The Great Chicago Fire, Part 2

A view of St. Michael’s school as it looked in the early 1960s.

St. Michael

At 5 a.m. of Oct. 9, the sisters at St. Michael’s gathered in the Chapel for Mass. The priest arrived “very much excited and in a fearful state.” He told the sisters that they were in danger if the winds turned directly north. He did not say Mass, but distributed Holy Communion to the sisters and left carrying the Blessed Sacrament.

Shortly thereafter, eight Benedictine sisters and their boarders arrived looking for help and shelter. Their convent had been destroyed earlier that morning. The sisters gave them a cup of tea, but before they could sit down to drink it a messenger arrived to tell them that they were in danger. The Benedictine sisters left and the School Sisters of Notre Dame gathered around the picture of the Mother of Perpetual Help in their chapel and implored her for grace and protection.

An unnamed sister reported in the chronicle that the “wind turned more and more northward and the heavens became brighter and brighter, and the noise and tumult ever greater, and we saw no help in store.” At 8 o’clock that morning the sisters packed all they could, including bedding, clothing and items from the chapel.” Despite being packed, they could not find a wagon to transport them to safety, “since all wagons were already taken and no price however great was sufficient to hire one.”

Finally, two neighbors arrived and transported the sisters to an area 4 miles outside the city and they were then taken to an orphanage run by Poor Handmaids in Rosehill. The writer of the chronicle described the scene: “The streets were filled with people who had been driven from their homes within the past hour, carrying with them what little possessions they could. It was a quiet, subdued people with looks of despair that hurried to the city limits.”

The City of Chicago as it was before the great conflagration of October 8th, 9th, & 10th, 1871. Library of Congress (United States public domain image)

By 1 p.m. all the sisters had left the convent, except for Sisters Emmerentia and Eusebia and a candidate, Theresa Meier, who remained behind to see what could still be saved. The three buried important items, such as their sewing machine, books and groceries, in hopes they could be saved, “but to no avail since our small garden was surrounded by frame structures which were devoured easily by the terrific flames, and our buried belongings went with them.”
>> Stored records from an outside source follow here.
(** * string_view.cpp: conversion probing, overload selection and temporaries

    A shallow embedding of [src/string_view/string_view.cpp].

    The translation unit has two phases, and so has this development:

    - a compile-time phase: the trait [is_temp_string_convertible], the
      [enable_if] constraint of the templated constructor, the
      [if constexpr] chain in its body and the choice between that
      constructor and a conversion function of the source class.  These
      are total functions over a description of the source class;
    - a run-time phase: objects with a lifetime, the two plain
      constructors of [BasicStringView], the stream inserter, [f] and the
      statements of [main].  These are written in a state monad over a
      store of objects and the text written to [std::cout]; a computation
      has no result where the program has no defined behaviour. *)

From Stdlib Require Import Ascii String.
From stdpp Require Import base tactics option list.

Open Scope list_scope.

(** ** Source classes

    Every class of namespace [MyLib] has one data member, the string [s]
    with a default member initialiser, and some of four conversion
    operators, all of them [const] member functions that return [s] in the
    form of their target type, two of them after printing a line. *)

Inductive conv_target : Type :=
  | ToString      (* operator std::string () const *)
  | ToCStr        (* operator const char * () const *)
  | ToStringRef   (* operator const std::string & () const *)
  | ToView.       (* operator MyStd::StringView () const *)

(** A class is given by the initial value of [s] and, for each target,
    [None] when the operator is not declared and [Some d] when it is,
    where [d] lists the lines its body prints before returning. *)
Record class_decl : Type := {
  s_init : string;
  op_string : option (list string);
  op_cstr : option (list string);
  op_string_ref : option (list string);
  op_view : option (list string);
}.

Definition conv_op (T : class_decl) (t : conv_target) : option (list string) :=
  match t with
  | ToString => op_string T
  | ToCStr => op_cstr T
  | ToStringRef => op_string_ref T
  | ToView => op_view T
  end.

Definition exposes (T : class_decl) (t : conv_target) : bool :=
  match conv_op T t with Some _ => true | None => false end.

(** ** The fragment of the language the templates rely on *)
Module Cxx.

Inductive category : Type := LValue | XValue | PRValue.

(** An expression of class type: its value category and whether the
    object expression is const. *)
Record expr : Type := { cat : category; is_const : bool }.

(** [std::declval< T >()] for an object type [T] has type [T &&]: a
    non-const xvalue. *)
Definition declval : expr := {| cat := XValue; is_const := false |}.

(** [std::as_const( e )]: the overload taking [T &] adds const to an
    lvalue; the overload taking [const T &&] is deleted, and it is the
    one chosen for every rvalue. *)
Definition as_const (e : expr) : option expr :=
  match cat e with
  | LValue => Some {| cat := LValue; is_const := true |}
  | XValue | PRValue => None
  end.

(** [e.operator X ()]: the explicit call of a conversion function by its
    name finds the operator declared for exactly that target.  The
    operators are const members, callable on const and non-const
    objects alike. *)
Definition member_call (T : class_decl) (e : expr) (t : conv_target) : bool :=
  exposes T t.

(** [std::is_convertible< T, const char * >]: one user-defined
    conversion at most, so only the operator to a pointer serves. *)
Definition is_convertible_cstr (T : class_decl) : bool :=
  exposes T ToCStr.

(** [std::is_convertible< T, std::string >]: the operators yielding
    [std::string] or a reference to it are the candidates; with both
    declared neither is better and the conversion is ambiguous. *)
Definition is_convertible_string (T : class_decl) : bool :=
  xorb (exposes T ToString) (exposes T ToStringRef).

(** [std::is_convertible< T, const std::string & >]: binds directly to
    the lvalue of the reference operator when there is one, and to the
    temporary of the value operator otherwise. *)
Definition is_convertible_string_cref (T : class_decl) : bool :=
  exposes T ToStringRef || exposes T ToString.

(** *** Objects, lifetimes and [std::cout] *)

Definition nul : ascii := Ascii.zero.
Definition nl : ascii := ascii_of_nat 10.

Definition chars (s : string) : list ascii := list_ascii_of_string s.

(** [std::cout << "text" << std::endl] writes the text and a newline. *)
Definition line (s : string) : list ascii := chars s ++ [nl].

Inductive object : Type :=
  | CharArray (bytes : list ascii)      (* an array of char, such as a string literal *)
  | StdString (content : list ascii).   (* a std::string holding [content] *)

(** The characters a pointer into the object ranges over: a
    [std::string] keeps a terminator after its [size()] characters. *)
Definition buffer (o : object) : list ascii :=
  match o with
  | CharArray bs => bs
  | StdString cs => cs ++ [nul]
  end.

Record cell : Type := { obj : object; alive : bool }.

Record state : Type := { store : list cell; cout : list ascii }.

(** A pointer to char: the object it points into and an offset. *)
Definition ptr : Type := nat * nat.

Definition ptr_add (p : ptr) (n : nat) : ptr := (p.1, p.2 + n).

(** Computations over the state; [None] where the behaviour is
    undefined. *)
Definition M (A : Type) : Type := state -> option (A * state).

Definition ret {A} (a : A) : M A := fun st => Some (a, st).

Definition bind {A B} (m : M A) (k : A -> M B) : M B :=
  fun st => match m st with
            | Some (a, st') => k a st'
            | None => None
            end.

Definition undefined {A} : M A := fun _ => None.

Declare Scope cxx_scope.
Delimit Scope cxx_scope with cxx.
Notation "x <- m ;; k" := (bind m (fun x => k))
  (at level 100, m at next level, right associativity) : cxx_scope.
Notation "m ;; k" := (bind m (fun _ => k))
  (at level 100, right associativity) : cxx_scope.
Open Scope cxx_scope.

(** Writing to [std::cout]. *)
Definition put (cs : list ascii) : M unit :=
  fun st => Some (tt, {| store := store st; cout := cout st ++ cs |}).

Fixpoint put_lines (ls : list string) : M unit :=
  match ls with
  | [] => ret tt
  | l :: ls' => put (line l);; put_lines ls'
  end.

(** The start of an object's lifetime: a fresh place in the store. *)
Definition new_object (o : object) : M nat :=
  fun st => Some (length (store st),
                  {| store := store st ++ [{| obj := o; alive := true |}];
                     cout := cout st |}).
A short time later the flames drew near, “the wind ever hotter and the smoke more choking – and the burning pieces of wood flew hither and thither and one’s life was ever in danger.” Sr. Emmerentia went through the convent for one last look. She looked down the street and saw “flames whipping across as tongues of fire from building to building as each was taken in the holocaust.”

Sr. Emmerentia locked the front door of the convent and ran through the garden to the monastery wall. In the alley, the group stood and watched the fire until “the smoke become so dense and the heat so great that we had to flee. The last spark of our hope was gone.”

The next day the majority of the sisters traveled to the Milwaukee motherhouse, but Sisters Emmerentia and Arcadia, along with the priest, drove back to the parish to see what had been destroyed. “This trip back to the parish was risky for everything had been demolished. No sidewalk, no street, no tree, no building stood and the underground was risky due to the debris, and we never knew when the wagon would be overthrown or fall into an abyss.” The convent was destroyed – the only thing that was spared was a candidate’s trunk of clothes, which had been placed near the monastery wall. The sisters searched for their buried items for two hours without luck.

Hope and Determination Prevailed

Everything was destroyed. Everything, that is, except their hope and determination. In March 1872, the chronicle reported that immediately after the fire, “the restoration period began and the more fortunate helped out the less fortunate. Property owners built themselves small huts and the Reverend Fathers [Redemptorist priests who ran St. Michael’s] built cells along the monastery wall and thus arose a new St. Michael. It wasn’t long before a temporary church and school was again erected.” By February 1872, six classrooms were ready and on Feb. 19 the school reopened with 600 children. “Each child wanted to tell his experience and weeks passed by before we were able to really teach. No school materials were available but the children had saved their books and the boys were especially proud to use a half-burned book.”

St. Michael’s School was completely destroyed by the Great Chicago Fire, but it was rebuilt and carried on for many years. The school closed in 1981, with the School Sisters of Notre Dame faithfully serving there for 119 years.